Dapagliflozin belongs in the family of sodium-glucose cotransporter 2 (SGLT2) inhibitors and acts by reducing glucose reabsorption in the proximal tubule. The aim of this review is to present the differential pharmacology and clinical utility of dapagliflozin. Dapagliflozin is orally administered, has a long half-life of 12.9 hours and (similar to empagliflozin) is a much weaker SGLT1 inhibitor compared with canagliflozin. Dapagliflozin significantly decreases glycated hemoglobin and fasting glucose levels in patients with type 2 diabetes mellitus (T2DM). The drug improves body weight, blood pressure, uric acid, triglycerides and high-density lipoprotein cholesterol.

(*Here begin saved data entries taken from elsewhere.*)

(* ===== verification/Timers.v ===== *)
(** * The two timers of the client

    The deadline of the CONNACK, counted from the poll that opened the
    transport, over whatever happens while the client waits; and the keepalive
    of a connected client, with any callback that leaves the clock alone. *)
From S2P Require Import Prelude Machine Status Platform Proto Mqtt Encode Decode ClientState Core Client Invariant Outbound Inbound CoreSpec Session Api Lifecycle.

Section Timers.
Context `{T : Target} {W F : Type} {V : WireView W} {E : MessageEnv W F}.
Abbreviation sys := (aemlib_client_t W F * W)%type.
Implicit Types s : sys.

(** ** The CONNACK deadline *)

(** The client waits for CONNACK since the clock read [t0]: a poll of a
    dialing client found the transport open at that reading, and since then,
    whatever was called and whatever the world did, it has not stopped
    waiting. *)
Inductive awaiting (t0 : Z) : sys -> Prop :=
| aw_opened s st s' :
    sys_ok s -> c_state s.1 = AEMLIB_STATE_CONNECTING -> aemlib_poll CLIENT s = Some (st, s') ->
    c_state s'.1 = AEMLIB_STATE_MQTT_CONNECT_SENT -> reading s'.2 = t0 -> awaiting t0 s'
| aw_call s call st s' :
    awaiting t0 s -> call_ok s call -> run_call call s = Some (st, s') ->
    c_state s'.1 = AEMLIB_STATE_MQTT_CONNECT_SENT -> awaiting t0 s'
| aw_world s w :
    awaiting t0 s -> world_ok w -> (dialable s.2 -> dialable w) -> awaiting t0 (s.1, w).

(** The poll that opens the transport notes the time. *)
Lemma poll_opens s st s' :
  sys_ok s -> c_state s.1 = AEMLIB_STATE_CONNECTING -> poll_post s st s' ->
  c_state s'.1 = AEMLIB_STATE_MQTT_CONNECT_SENT -> c_last_activity_ms s'.1 = reading s'.2.
Proof.
  intros Hs Est (s1 & Hf & H) Hst. pose proof (flushed_frame _ _ Hf) as (E1 & _). rewrite Est in E1.
  pose proof (flushed_ok _ _ Hs Hf) as Hs1. destruct H as [(_ & _ & ->)|(st2 & s2 & Hc & H)]; [congruence|].
  pose proof (core_sys_ok _ _ _ Hs1 Hc) as Hs2. unfold core_post in Hc. rewrite E1 in Hc. destruct Hc as (_ & _ & Hc).
  assert (c_state s2.1 = AEMLIB_STATE_MQTT_CONNECT_SENT -> c_last_activity_ms s2.1 = reading s2.2) as Hla.
  { intros E2. destruct Hc as [(_ & _ & ?)|[(_ & E3)|(_ & E3)]]; [done| |]; rewrite E3 in E2; [congruence|done]. }
  destruct H as [(_ & _ & ->)|(_ & Ha)]; [auto|].
  assert (c_state s2.1 = AEMLIB_STATE_MQTT_CONNECT_SENT) as E2
    by (destruct (after_core_state _ _ _ Hs2 Ha) as [<-|[_ ?]]; congruence).
  unfold after_core_post in Ha. rewrite E2 in Ha. destruct Ha as (_ & (_ & _ & -> & _) & _ & _ & _ & -> & _). auto.
Qed.

(** A poll that leaves the client waiting leaves its timer. *)
Lemma poll_waits_on s st s' :
  sys_ok s -> c_state s.1 = AEMLIB_STATE_MQTT_CONNECT_SENT -> poll_post s st s' ->
  c_state s'.1 = AEMLIB_STATE_MQTT_CONNECT_SENT -> c_last_activity_ms s'.1 = c_last_activity_ms s.1.
Proof.
  intros Hs Est (s1 & Hf & H) Hst. pose proof (flushed_frame _ _ Hf) as (E1 & _ & <- & _). rewrite Est in E1.
  pose proof (flushed_ok _ _ Hs Hf) as Hs1. destruct H as [(_ & _ & ->)|(st2 & s2 & Hc & H)]; [done|].
  pose proof (core_sys_ok _ _ _ Hs1 Hc) as Hs2.
  assert (c_state s2.1 = AEMLIB_STATE_MQTT_CONNECT_SENT) as E2.
  { destruct H as [(_ & _ & ->)|(_ & Ha)]; [done|]. destruct (after_core_state _ _ _ Hs2 Ha) as [<-|[_ ?]]; congruence. }
  destruct (core_waiting _ _ _ (proj1 Hs1) E1 Hc E2) as (_ & _ & _ & _ & _ & _ & <-).
  destruct H as [(_ & _ & ->)|(_ & Ha)]; [done|]. unfold after_core_post in Ha. rewrite E2 in Ha. apply Ha.
Qed.

(** A call that is no poll leaves the timer and starts no waiting. *)
Lemma call_waits_on s call st s' :
  sys_ok s -> call <> CallPoll -> call_ok s call -> run_call call s = Some (st, s') ->
  c_state s'.1 = AEMLIB_STATE_MQTT_CONNECT_SENT ->
  c_state s.1 = AEMLIB_STATE_MQTT_CONNECT_SENT /\ c_last_activity_ms s'.1 = c_last_activity_ms s.1.
Proof.
  intros Hs Hn Ha Er Hst. destruct call as [| | |topic tail payload n qos|topic tail qos]; try done; cbn [run_call call_ok] in *.
  - rewrite connect_run in Er. by destruct (bool_decide _); injection Er as <- <-.
  - rewrite disconnect_run in Er. by destruct (bool_decide _); injection Er as <- <-.
  - destruct (decide (qos = 0)) as [->|Hq]; [|rewrite publish_qos in Er by done; by injection Er as <- <-].
    pose proof (wp_of_run _ _ _ _ _ Er (wp_publish s topic tail payload n (proj1 Hs) Ha)) as [H _].
    apply tx_step_state in H as (<- & _ & _ & <- & _). done.
  - destruct (decide (qos = 0)) as [->|Hq]; [|rewrite subscribe_qos in Er by done; by injection Er as <- <-].
    destruct Ha as (Ht & Hta & Hz). pose proof (wp_of_run _ _ _ _ _ Er (wp_subscribe s topic tail (proj1 Hs) Ht Hta Hz)) as [H _].
    apply tx_step_state in H as (E1 & _ & _ & E2 & _). rewrite E2. by rewrite E1 in Hst.
Qed.

Lemma awaiting_since t0 s :
  awaiting t0 s -> sys_ok s /\ c_state s.1 = AEMLIB_STATE_MQTT_CONNECT_SENT /\ c_last_activity_ms s.1 = t0.
Proof.
  induction 1 as [s st s' Hs Est Er Hst Ht|s call st s' _ (Hs & Est & Ela) Ha Er Hst|s w _ (Hs & Est & Ela) Hw Hd].
  - pose proof (wp_of_run _ _ _ _ _ Er (wp_poll s Hs)) as Hp. split; [by eapply poll_post_ok|]. split; [done|].
    rewrite <- Ht. by eapply poll_opens.
  - split; [exact (wp_of_run _ _ _ _ _ Er (run_call_ok s call Hs Ha))|]. split; [done|]. rewrite <- Ela.
    assert ({call = CallPoll} + {call <> CallPoll}) as [->|Hn] by (destruct call; (by left) || by right).
    + eapply poll_waits_on; [done..| |done]. exact (wp_of_run _ _ _ _ _ Er (wp_poll s Hs)).
    + by destruct (call_waits_on _ _ _ _ Hs Hn Ha Er Hst).
  - split; [|by split]. eapply sys_ok_next; [done|split; [apply Hs|done]|done|]. eapply link_ok_step; [apply Hs|by left|done].
Qed.

(** C9: the CONNACK deadline.  Let a client wait for CONNACK since the clock
    read [t0] in the poll that opened the transport.  However long it has
    waited, and whatever the application called and the network and the
    clock did in the meantime: a poll that answers OK and leaves the
    client waiting read the clock less than five seconds after [t0].
    So no poll that answers OK at or after the deadline leaves it
    waiting, and nothing puts the deadline off. *)
Theorem connack_deadline t0 s :
  awaiting t0 s ->
  wp (aemlib_poll CLIENT) (fun st s' =>
    st = ST_OK -> c_state s'.1 = AEMLIB_STATE_MQTT_CONNECT_SENT -> u64 (reading s'.2 - t0) < 5000) s.
Proof.
  intros (Hs & Est & <-)%awaiting_since. eapply wp_mono; [by apply wp_poll|]. intros st s' Hp -> Hst.
  by destruct (poll_waiting _ _ Hs Est Hp Hst) as (Hlt & _).
Qed.

(** ** Keepalive *)

(** The callback leaves the timer alone; every callback that calls the client
    through the API does. *)
Definition timer_same s s' : Prop :=
  c_last_activity_ms s'.1 = c_last_activity_ms s.1 /\ c_keepalive_interval_ms s'.1 = c_keepalive_interval_ms s.1.
Definition callback_keeps (R : sys -> sys -> Prop) (f : F) : Prop :=
  forall s topic topic_len payload payload_len, base_ok s ->
    wlp (call_message f topic topic_len payload payload_len) (fun _ s' => R s s') s.
Definition handler_keeps (R : sys -> sys -> Prop) s : Prop := forall f, c_on_message s.1 = Some f -> callback_keeps R f.

Lemma no_handler_keeps R s : c_on_message s.1 = None -> handler_keeps R s.
Proof. intros E0 f. by rewrite E0. Qed.

(** What receiving keeps and the callback keeps, a read keeps. *)
Lemma upcalls_relate (R : sys -> sys -> Prop) s s' :
  (forall a, R a a) -> (forall a b c, R a b -> R b c -> R a c) -> (forall a b, rx_step a b -> R a b) ->
  handler_keeps R s -> upcalls s s' -> R s s'.
Proof.
  intros Hr Ht Hx Hcb H. apply (upcalls_keep (R s) s s' H); [| |done].
  - intros s1 s2 _ H12 H1. eauto.
  - intros f t tl p pl s1 s2 Hb Ef Er _ H1. pose proof (Hcb f Ef s1 t tl p pl Hb) as Hw. unfold wlp in Hw. rewrite Er in Hw. eauto.
Qed.

Lemma read_relates (R : sys -> sys -> Prop) s st s' :
  (forall a, R a a) -> (forall a b c, R a b -> R b c -> R a c) -> (forall a b, rx_step a b -> R a b) ->
  handler_keeps R s -> client_read_post s st s' -> R s s'.
Proof.
  intros Hr Ht Hx Hcb [(_ & H & _)|(new & s1 & H & _ & _ & (ms & Hco) & _)]; [by apply Hx|].
  apply (Ht _ s1); [by apply Hx|]. apply upcalls_relate; [done..| |apply Hco].
  pose proof (rx_step_state _ _ H) as (_ & _ & _ & _ & _ & _ & _ & Eom & _). unfold handler_keeps. by rewrite Eom.
Qed.

Lemma read_keeps_timer s st s' : handler_keeps timer_same s -> client_read_post s st s' -> timer_same s s'.
Proof.
  apply read_relates; [done| |].
  - intros a b c [E1 E2] [E3 E4]. by split; [rewrite E3|rewrite E4].
  - intros a b H. pose proof (rx_step_state _ _ H) as (_ & _ & ? & ? & _). done.
Qed.

(** A callback that sends nothing. *)
Definition out_same s s' : Prop := outbound s' = outbound s.
Lemma read_sends_nothing s st s' : handler_keeps out_same s -> client_read_post s st s' -> outbound s' = outbound s.
Proof.
  apply (read_relates out_same); [done| |].
  - unfold out_same. intros a b c E1 E2. by rewrite E2.
  - intros a b H. pose proof (rx_step_state _ _ H) as (_ & _ & _ & _ & _ & _ & _ & _ & ?). done.
Qed.

(** The steps of a successful poll of a connected client. *)
Lemma check_run {St} (m k : M St Z) (a b : St) :
  (CHECK m ;; k) a = Some (ST_OK, b) -> exists a', m a = Some (ST_OK, a') /\ k a' = Some (ST_OK, b).
Proof.
  unfold check_status, mthen. destruct (m a) as [[st a']|]; [|done]. destruct (is_ok st) eqn:Eo.
  - apply is_ok_true in Eo as ->. intros H. by exists a'.
  - intros [= -> ->]. by vm_compute in Eo.
Qed.

Lemma connected_poll_run s s' :
  sys_ok s -> c_state s.1 = AEMLIB_STATE_MQTT_CONNECTED -> aemlib_poll CLIENT s = Some (ST_OK, s') ->
  exists s1 s2, client_flush_pending s = Some (ST_OK, s1) /\ flushed s s1 /\
    client_read s1 = Some (ST_OK, s2) /\ client_read_post s1 ST_OK s2 /\ keepalive_post s2 ST_OK s'.
Proof.
  intros Hs Est H. unfold aemlib_poll in H. cbn [ptr_is_null] in H. apply check_run in H as (s1 & Ef & H).
  pose proof (wp_of_run _ _ _ _ _ Ef (client_flush_spec s (proj1 Hs))) as (Hstep & Ho & Hp & _).
  assert (flushed s s1) as Hf by done. pose proof (flushed_ok _ _ Hs Hf) as Hs1.
  pose proof (flushed_frame _ _ Hf) as (E1 & _). rewrite Est in E1.
  apply check_run in H as (s1' & Ec & H). pose proof (wp_of_run _ _ _ _ _ Ec (wp_core_poll s1 (proj1 Hs1) ltac:(apply Hs1))) as Hc.
  unfold core_post in Hc. rewrite E1 in Hc. destruct Hc as [_ ->].
  unfold field, mthen, mgets in H. rewrite E1 in H. apply check_run in H as (s2 & Er & Hk).
  pose proof (wp_of_run _ _ _ _ _ Er (wp_client_read s1 Hs1)) as Hr. exists s1, s2. do 4 (split; [done|]).
  destruct (client_read_post_ok _ _ _ Hs1 Hr) as ([Hb2 _] & _). exact (wp_of_run _ _ _ _ _ Hk (wp_keepalive s2 Hb2)).
Qed.

Definition ping_due s w : bool := c_keepalive_interval_ms s.1 <=? u64 (reading w - c_last_activity_ms s.1).

Lemma keepalive_spec s :
  sys_ok s -> c_state s.1 = AEMLIB_STATE_MQTT_CONNECTED -> handler_keeps timer_same s ->
  wp (aemlib_poll CLIENT) (fun st s' => st = ST_OK ->
    exists s1 s2, client_flush_pending s = Some (ST_OK, s1) /\ client_read s1 = Some (ST_OK, s2) /\
      outbound s1 = outbound s /\
      outbound s' = outbound s2 ++ (if ping_due s s'.2 then serialize Pingreq else []) /\
      c_last_activity_ms s'.1 = (if ping_due s s'.2 then reading s'.2 else c_last_activity_ms s.1) /\
      (handler_keeps out_same s -> outbound s2 = outbound s)) s.
Proof.
  intros Hs Est Hcb. eapply wp_mono_run; [apply (run_call_ok s CallPoll Hs I)|]. intros st s' Er _ ->. cbn [run_call] in Er.
  destruct (connected_poll_run _ _ Hs Est Er) as (s1 & s2 & Ef & Hf & Erd & Hr & Hk). exists s1, s2.
  pose proof (flushed_ok _ _ Hs Hf) as Hs1. pose proof (flushed_frame _ _ Hf) as (_ & _ & Ela & Eki & Eom & _ & Eo & _).
  destruct (client_read_post_ok _ _ _ Hs1 Hr) as ([[Hc2 _] _] & _). pose proof (ok_pending _ Hc2) as Hp2.
  destruct (read_keeps_timer s1 ST_OK s2) as [Ela2 Eki2]; [unfold handler_keeps; by rewrite Eom|done|].
  destruct Hk as (_ & _ & _ & _ & _ & _ & _ & _ & _ & Hk). unfold elapsed in Hk. rewrite Eki2, Eki, Ela2, Ela in Hk.
  fold (ping_due s s'.2) in Hk. do 3 (split; [done|]).
  assert (handler_keeps out_same s -> outbound s2 = outbound s) as Hsil.
  { intros Hx. rewrite <- Eo. eapply read_sends_nothing; [|exact Hr]. unfold handler_keeps. by rewrite Eom. }
  destruct (ping_due s s'.2); [|destruct Hk as (_ & -> & ->); rewrite app_nil_r; split; [done|]; split; [congruence|done]].
  destruct Hk as (Hla & Hsmall & Hbusy & Hidle). split; [|by split].
  destruct (Z.lt_ge_cases (c_tx_buffer_size s2.1) 2) as [Hlt|Hge]; [by specialize (Hsmall Hlt)|].
  destruct (Z.eq_dec (c_tx_pending_len s2.1) 0) as [H0|Hn0]; [by destruct (Hidle Hge H0) as [[_ ?]|[? _]]|].
  assert (ST_OK = IO_WOULD_BLOCK) by (apply Hbusy; lia). done.
Qed.

(** C11: keepalive.  A successful poll of a connected client, whatever
    messages its callback handles and whatever the callback sends, flushes
    (the stream stays), reads, and then puts one PINGREQ behind the stream
    the read left if the configured interval has passed since the
    reference time, and nothing otherwise; the time of the ping is the next
    reference time, and without a ping it stays.  If the callback, should
    there be one, sends nothing, the read leaves the stream as it was, and
    the ping is all the poll adds. *)
Theorem keepalive_pings s :
  sys_ok s -> c_state s.1 = AEMLIB_STATE_MQTT_CONNECTED -> handler_keeps timer_same s ->
  wp (aemlib_poll CLIENT) (fun st s' => st = ST_OK ->
    let due := c_keepalive_interval_ms s.1 <=? u64 (reading s'.2 - c_last_activity_ms s.1) in
    exists s1 s2, client_flush_pending s = Some (ST_OK, s1) /\ client_read s1 = Some (ST_OK, s2) /\
      outbound s1 = outbound s /\
      outbound s' = outbound s2 ++ (if due then serialize Pingreq else []) /\
      c_last_activity_ms s'.1 = (if due then reading s'.2 else c_last_activity_ms s.1) /\
      (handler_keeps out_same s -> outbound s2 = outbound s)) s.
Proof. apply keepalive_spec. Qed.

(** The poll of a client whose callback sends nothing. *)
Lemma silent_keepalive s :
  sys_ok s -> c_state s.1 = AEMLIB_STATE_MQTT_CONNECTED -> handler_keeps timer_same s -> handler_keeps out_same s ->
  wp (aemlib_poll CLIENT) (fun st s' => st = ST_OK ->
    outbound s' = outbound s ++ (if ping_due s s'.2 then serialize Pingreq else [])) s.
Proof.
  intros Hs Est Ht Ho. eapply wp_mono; [by apply keepalive_spec|]. intros st s' H Hst.
  destruct (H Hst) as (s1 & s2 & _ & _ & _ & -> & _ & Hsil). by rewrite Hsil.
Qed.
End Timers.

In the DECLARE-TIMI 58 trial, a large trial of 17,160 T2DM patients with established cardiovascular disease (CVD) or without established CVD but with multiple risk factors, dapagliflozin compared with placebo resulted in a significantly lower rate of the composite outcome of CVD death or hospitalization for heart failure (HHF); this effect was mainly due to a lower rate of HHF in the dapagliflozin group (HR: 0.73; 95%CI: 0.61–0.88), whereas no difference was observed in the rate of CVD death (HR: 0.98; 95%CI: 0.82–1.17). Moreover, dapagliflozin was noninferior to placebo with respect to major adverse CVD events. Dapagliflozin exerts beneficial effects on albuminuria. Additionally, in the DECLARE-TIMI 58 trial it significantly reduced the composite renal endpoint (40% decrease in glomerular filtration rate, end stage renal disease, or renal death) in both patients with established CVD and patients with multiple risk factors (overall HR: 0.53; 95%CI: 0.43–0.66). However dapagliflozin, like the other SGLT2 inhibitors, is associated with an increased risk of genital and urinary tract infections (usually mild mycotic infections) and acute kidney injury in cases of reduced extracellular volume. Dapagliflozin is a useful antidiabetic treatment which also exerts beneficial effects in the management of heart failure and diabetic kidney disease.